At least at Middlebury I saw what rich was.

Most people can’t afford a private college education any longer. 50k a year? Hell, public education keeps going up and up. Most people never even get into the game they think they’re gonna win.

There’s a ruling class, pulling the strings, and you’re not a member.

This is not a Democratic or Republican issue. This is a money issue. Money’s corrupted the system. You’ve got to be on the take to get elected. So you’re beholden to the corporations, not the people.

But you’ve read Steve Jobs’s biography and you think you’re gonna make it.

Don’t you get it? The odds of music success are infinitesimal, all the things you want most musicians haven’t got, a house, a spouse, kids, health insurance…

Don’t be angry with me.

And don’t be angry with the music business titans, keeping you out. They’re just worrying about themselves, they don’t care about you, they just want to live in a gated community and vacation where you aren’t.

They’re revolting in Russia. And they overthrew the government in a bunch of Middle Eastern countries. And if you don’t think it can’t happen here, you’re nuts.

Everybody thinks just because people have flat screens, they’re happy. But have you been following the shenanigans in cable?
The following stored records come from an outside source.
(* ===== verification/SnapshotFormatFacts.v ===== *)
(** What the encoders of a mapped snapshot write is what its readers read:
    integers at offsets, string tables, records, indexes and the history. *)
From Stdlib Require Import NArith Lia.
From Stdlib Require Import Strings.Byte.
From stdpp Require Import sorting base gmap list strings option list_monad.
From S2P Require Import Prelude Ord Terms Bytes Query QueryFacts Spec Index Kernel Frames.
From S2P Require Import VmProjection Worlds WorldFacts Codec FileStore MmapFormat StackVm VmEpochs.
From S2P Require Import SnapshotFormat.

Local Open Scope string_scope.
Local Open Scope nat_scope.
Local Open Scope list_scope.

Lemma length_u32_bytes n : length (u32_bytes n) = 4.
Proof. apply length_le_bytes. Qed.

Create Rewrite HintDb snap.
#[export] Hint Rewrite @length_app @length_replicate length_u64_bytes length_u32_bytes @length_drop
  @length_take : snap.

(** ** Results *)

Lemma outcome_map_ok {E A B} (f : A → outcome E B) l k :
  outcome_map f l = Ok k ↔ Forall2 (λ x y, f x = Ok y) l k.
Proof.
  revert k. induction l as [|x l IH]; intros k; simpl.
  - split; [intros [= <-]; constructor|by intros ->%Forall2_nil_inv_l].
  - split.
    + intros (y & Hy & (ys & Hys & [= <-])%outcome_bind_ok)%outcome_bind_ok.
      constructor; [done|]. by apply IH.
    + intros (y & ys & Hy & Hys & ->)%Forall2_cons_inv_l. rewrite Hy. simpl.
      by rewrite (proj2 (IH ys) Hys).
Qed.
You’re paying for all this stuff you don’t watch just to keep rich people rich.

Music is a game for the poor. A place where the uneducated with no status can get a bit of notoriety and money. And as long as someone makes it, no one pays attention to the real problem.

The game is rigged.

You’re gonna be left behind unless you start making yourself number one and doing what’s expedient to get ahead.
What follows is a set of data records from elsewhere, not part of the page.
(** [fact], whose cache has one cell per retained record. *)
Definition fact (s : MmapVmSnapshot) (index : N) : outcome string Fact :=
  if (N.of_nat (retained_record_count s) <=? index)%N then Err "mapped fact cache index is out of range"
  else
    let* r := record s index in
    let* subject := atom_value s (mr_subject r) in
    let* predicate := ok_or (predicate_value s (N.to_nat (mr_predicate r)))
      "mapped predicate token is invalid" in
    let* object := atom_value s (mr_object r) in
    Ok (Fact_new subject predicate object).

Definition resolve (s : MmapVmSnapshot) (slot : SlotId) : outcome string (option Fact) :=
  match slot_token s (slot_str slot) with
  | None => Ok None
  | Some token =>
      let* h := ok_option (head s token) in
      match h with
      | None => Ok None
      | Some h => if decide (h = NONE) then Ok None else ok_option (fact s h)
      end
  end.

(** The loop of [definitions]: [Panic] also stands for running out of fuel. *)
Fixpoint definition_chain (fuel : nat) (s : MmapVmSnapshot) (r : N) (output : list Fact) :
    outcome string (list Fact) :=
  if decide (r = NONE) then Ok output
  else
    match fuel with
    | 0 => Panic
    | S fuel =>
        let* f := ok_option (fact s r) in
        match f with
        | None => Ok output
        | Some f =>
            let* entry := ok_option (record s r) in
            let next := match entry with Some e => mr_previous e | None => NONE end in
            definition_chain fuel s next (output ++ [f])
        end
    end.

Definition definitions (s : MmapVmSnapshot) (slot : SlotId) : outcome string (list Fact) :=
  match slot_token s (slot_str slot) with
  | None => Ok []
  | Some token =>
      let* h := ok_option (head s token) in
      definition_chain (S (retained_record_count s)) s (default NONE h) []
  end.

Definition display_name (s : MmapVmSnapshot) (e : EntityId) : outcome string string :=
  let* r := resolve s (display_slot e) in
  Ok (default (EntityId_display e)
        (f ← r;
         match fact_object f with ALiteral l => Some (literal_str l) | AEntity _ => None end)).

Definition frames (s : MmapVmSnapshot) : outcome string (list CommitFrame) :=
  let* bytes := section_bytes s FRAMES in
  match decode_frames bytes with Ok fs => Ok fs | _ => Panic end.

(** ** Queries *)

Inductive Resolved :=
| Unbound
| Missing
| Value (cell : N).

Inductive CandidateSpec :=
| SpecAll
| SpecEmpty
| SpecRange (sec : nat) (key : list N) (len : nat).

Definition atom_cell_for_query (s : MmapVmSnapshot) (a : Atom) : Resolved :=
  match a with
  | AEntity e =>
      if (entity_value e <? VM_LITERAL_BASE)%N then Value (entity_value e) else Missing
  | ALiteral l =>
      match literal_token s (literal_str l) with
      | Some token => Value (VM_LITERAL_BASE + token)
      | None => Missing
      end
  end.

Definition predicate_cell_for_query (s : MmapVmSnapshot) (p : Predicate) : Resolved :=
  match predicate_token s (predicate_str p) with Some token => Value token | None => Missing end.

Definition resolved_atom_cell (s : MmapVmSnapshot) (t : Term) (b : Binding) : Resolved :=
  match t with
  | TAtom a => atom_cell_for_query s a
  | TVariable x =>
      match b !! variable_str x with
      | Some value =>
          match as_atom value with Some a => atom_cell_for_query s a | None => Missing end
      | None => Unbound
      end
  end.

Definition resolved_predicate_cell (s : MmapVmSnapshot) (t : PredicateTerm) (b : Binding) : Resolved :=
  match t with
  | PPredicate p => predicate_cell_for_query s p
  | PVariable x =>
      match b !! variable_str x with
      | Some value =>
          match as_predicate value with Some p => predicate_cell_for_query s p | None => Missing end
      | None => Unbound
      end
  end.

Definition candidate_spec (s : MmapVmSnapshot) (p : Pattern) (b : Binding) : CandidateSpec :=
  match resolved_atom_cell s (pat_subject p) b, resolved_predicate_cell s (pat_predicate p) b,
        resolved_atom_cell s (pat_object p) b with
  | Missing, _, _ | _, Missing, _ | _, _, Missing => SpecEmpty
  | Value subject, Value predicate, Value object => SpecRange SPO [subject; predicate; object] 3
  | Value subject, Value predicate, Unbound => SpecRange SPO [subject; predicate; 0%N] 2
  | Value subject, Unbound, Value object => SpecRange OSP [object; subject; 0%N] 2
  | Unbound, Value predicate, Value object => SpecRange POS [predicate; object; 0%N] 2
  | Value subject, Unbound, Unbound => SpecRange SPO [subject; 0%N; 0%N] 1
  | Unbound, Value predicate, Unbound => SpecRange POS [predicate; 0%N; 0%N] 1
  | Unbound, Unbound, Value object => SpecRange OSP [object; 0%N; 0%N] 1
  | Unbound, Unbound, Unbound => SpecAll
  end.

(** The loop of [lower_bound]; an entry that cannot be read is a panic. *)
Fixpoint lower_bound_loop (fuel : nat) (s : MmapVmSnapshot) (sec : nat) (key : list N) (len : nat)
    (low high : nat) : option nat :=
  if low <? high then
    match fuel with
    | 0 => None
    | S fuel =>
        let middle := low + (high - low) / 2 in
        match index_entry s sec middle with
        | Ok e =>
            let candidate := [ie_first e; ie_second e; ie_third e] in
            match cmp (take len candidate) (take len key) with
            | Lt => lower_bound_loop fuel s sec key len (middle + 1) high
            | _ => lower_bound_loop fuel s sec key len low middle
            end
        | _ => None
        end
    end
  else Some low.

Definition lower_bound (s : MmapVmSnapshot) (sec : nat) (key : list N) (len count : nat) : option nat :=
  lower_bound_loop count s sec key len 0 count.

Definition index_range (s : MmapVmSnapshot) (sec : nat) (key : list N) (len : nat) :
    option (nat * nat) :=
  let count := index_count s sec in
  lower ← lower_bound s sec key len count;
  if decide (len = 0) then Some (0, count)
  else
    let position := len - 1 in
    k ← key !! position;
    if decide (k = u64_max) then Some (lower, count)
    else
      upper ← lower_bound s sec (<[position := (k + 1)%N]> key) len count;
      Some (lower, upper).

(** [end - start]: a range whose end is before its start would overflow. *)
Definition candidate_count (s : MmapVmSnapshot) (p : Pattern) (b : Binding) : option nat :=
  match candidate_spec s p b with
  | SpecAll => Some (ms_active_slot_count s)
  | SpecRange sec key len =>
      '(start, end_) ← index_range s sec key len;
      if end_ <? start then None else Some (end_ - start)
  | SpecEmpty => Some 0
  end.

(** [filter_map(|index| f(index).ok())]. *)
Fixpoint filter_ok {A} (f : nat → outcome string A) (l : list nat) : option (list A) :=
  match l with
  | [] => Some []
  | i :: l =>
      match f i with
      | Ok x => xs ← filter_ok f l; Some (x :: xs)
      | Err _ => filter_ok f l
      | Panic => None
      end
  end.

Definition candidates (s : MmapVmSnapshot) (p : Pattern) (b : Binding) : option (list N) :=
  match candidate_spec s p b with
  | SpecAll => filter_ok (active_record s) (seq 0 (ms_active_slot_count s))
  | SpecRange sec key len =>
      '(start, end_) ← index_range s sec key len;
      entries ← filter_ok (index_entry s sec) (seq start (end_ - start));
      Some (map ie_record entries)
  | SpecEmpty => Some []
  end.

Definition mapped_unify_variable (name : string) (value : BoundValue) (b : Binding) : option Binding :=
  match b !! name with
  | Some existing => if decide (existing = value) then Some b else None
  | None => Some (<[name := value]> b)
  end.

Definition mapped_unify_term (s : MmapVmSnapshot) (t : Term) (cell : N) (b : Binding) : option Binding :=
  match atom_value s cell with
  | Ok a =>
      let value := BoundValue_from a in
      match t with
      | TAtom atom => if decide (as_atom value = Some atom) then Some b else None
      | TVariable x => mapped_unify_variable (variable_str x) value b
      end
  | _ => None
  end.

Definition mapped_unify_predicate (s : MmapVmSnapshot) (t : PredicateTerm) (token : N) (b : Binding) :
    option Binding :=
  p ← predicate_value s (N.to_nat token);
  let value := BPredicate p in
  match t with
  | PPredicate predicate => if decide (as_predicate value = Some predicate) then Some b else None
  | PVariable x => mapped_unify_variable (variable_str x) value b
  end.

Definition unify (s : MmapVmSnapshot) (p : Pattern) (r : MappedRecord) (b : Binding) : option Binding :=
  b ← mapped_unify_term s (pat_subject p) (mr_subject r) b;
  b ← mapped_unify_predicate s (pat_predicate p) (mr_predicate r) b;
  mapped_unify_term s (pat_object p) (mr_object r) b.

Definition choose_mapped (s : MmapVmSnapshot) (options : QueryOptions) (frame : QueryFrame)
    (remaining : list Pattern) : option nat :=
  if opt_optimize options
  then keys ← mapM (λ p, candidate_count s p (frame_binding frame)) remaining;
       Some (min_by_key_index id keys)
  else Some 0.

(** The body of [for record in candidates]. *)
Fixpoint walk_records (s : MmapVmSnapshot) (walk : QueryFrame → walk_state → option (walk_state * bool))
    (chosen : Pattern) (frame : QueryFrame) (records : list N) (st : walk_state) :
    option (walk_state * bool) :=
  match records with
  | [] => Some (st, false)
  | r :: records =>
      match record s r with
      | Ok value =>
          match unify s chosen value (frame_binding frame) with
          | Some binding =>
              match st_value (ms_slots s) (ms_mapping s) (N.to_nat (mr_slot value)) with
              | Ok slot =>
                  '(st', stop) ← walk
                    (QueryFrame_mk binding (frame_provenance frame ++ [SlotId_new slot]))
                    (ws_count_binding st);
                  if (stop : bool) then Some (st', true)
                  else walk_records s walk chosen frame records st'
              | _ => None
              end
          | None => walk_records s walk chosen frame records st
          end
      | Err _ => walk_records s walk chosen frame records st
      | Panic => None
      end
  end.

Fixpoint walk_mapped (fuel : nat) (s : MmapVmSnapshot) (options : QueryOptions) (frame : QueryFrame)
    (remaining : list Pattern) (depth : nat) (st : walk_state) : option (walk_state * bool) :=
  match remaining with
  | [] => let st := ws_push frame st in Some (st, limit_reached options st)
  | _ :: _ =>
      match fuel with
      | 0 => None
      | S fuel =>
          index ← choose_mapped s options frame remaining;
          chosen ← remaining !! index;
          let st := ws_choose depth chosen st in
          let rest := delete index remaining in
          records ← candidates s chosen (frame_binding frame);
          let st := ws_count_candidates (length records) st in
          walk_records s (λ frame' st', walk_mapped fuel s options frame' rest (S depth) st')
            chosen frame records st
      end
  end.

Definition mapped_query (s : MmapVmSnapshot) (patterns : list Pattern) (options : QueryOptions) :
    option QueryResult :=
  '(st, _) ← walk_mapped (length patterns) s options empty_frame patterns 0 empty_state;
  Some (finish_query options st).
What kind of country is that?

Not one I want to live in.

P.S. That great middle class of yore? It created the classic rock you’re still listening today. Music was a reasonable pursuit, rock stars were as rich as anybody in America. That framework expired decades ago, rock stars are no longer rich. There are bankers who make $20 million a year every year! So the Grace Slicks of today, people born with a silver spoon in their mouths, don’t go into the arts, it just doesn’t pay. Tom Rush was a Harvard graduate. He revolutionized the folk circuit, he pioneered the singer-songwriter game. Now we’ve just got poor people rapping about Benzes and boats. How fulfilling is that? I get it, they want in. But you used to follow your dreams, not the dollar. But now if you ain’t got the moolah, you’re gonna have a heart attack and no health insurance and you’re gonna be bankrupted. Hell, the dirty little secret is one health episode puts many people in bankruptcy even when they have insurance! But we’ve got to have less corporate regulation and as far as
health insurance goes…you’re on your own. Don’t you see, health insurance is a metaphor for our entire country! Can you imagine someone writing “Get Together” today? Come on people now, smile on your brother, everybody get together and love one another right now… Who sings about that? Chumps.